Her eyes were unreadable.
"I see how you look at me," she continued. "You say you're above it. But you're not. You watch. You listen. You collect me like data. But you could have stopped weeks ago. And yet… here you are."
She touched his hand.
"I'll give you anything, Ren. Even myself."
Ren didn't move.
Didn't flinch.
He stared at her like one might a collapsed monument—once impressive, now rubble.
"This is what you think will fix it?" he asked. "Seduction? A trade?"
She exhaled shakily. "You don't get it. I can't change. I've tried. But it's not in me. This… mask? I've worn it too long."
Her hands trembled now, not in performance.
In desperation.
"I never had friends. Not real ones. Just followers. And when that power cracked, everyone left. Even my father—he won't return my calls. You—you're the only one who still sees me."
Ren studied her.
For a long, agonizing pause.
"Elise," he said finally, voice low. "I don't see you."
Her face froze.
"I see what you've done. I see what you keep doing."
His voice didn't rise.
It didn't need to.
"Even now, when you could've begged for truth, for mercy—you offer yourself like it's currency.

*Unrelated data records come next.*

(** * usePrePackagedRules: the pre-packaged rules hook as an event-driven machine

    Source: x-pack/plugins/security_solution/public/detections/containers/
            detection_engine/rules/use_pre_packaged_rules.tsx

    The hook is asynchronous JavaScript: every [await] and every
    [window.setTimeout] cuts a function into a part that runs now and a
    continuation that the event loop runs later.  The embedding keeps the
    closure variables and the React state of one run of the effect in a
    record [Hook], keeps the host's pending timers and pending API promises
    in two queues, and gives one transition per event of the event loop
    (a consumer calling one of the two exported callbacks, a timer firing,
    an API promise settling, React running the effect's cleanup).  Each
    source function is split at its [await]: [f_call] is the part up to the
    [await], [f_resume] the part after it.

    The API module ([./api]) is the environment: it decides whether and how
    each call settles.  The definitions come first, the proofs after. *)

From stdpp Require Import base tactics option list numbers.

Because that's all you've ever known."
She blinked.
Hard.
But she didn't cry.
She couldn't.
That part of her was long buried beneath layers of practiced cruelty and survival.
"Please," she whispered. "Just delete the video. Let me… fix this. I'll disappear. I swear."
Ren's fingers hovered over his laptop.
Then lowered.
Not to delete.
But to click one final save.
The confrontation hung in the air, thick and stifling.
But he didn't speak again.
And Elise…
She stayed there.
Not as a queen.
Not even as a villain.
Just a girl, broken by the weight of everything she refused to let go of.
And for the first time, she had nothing left to offer.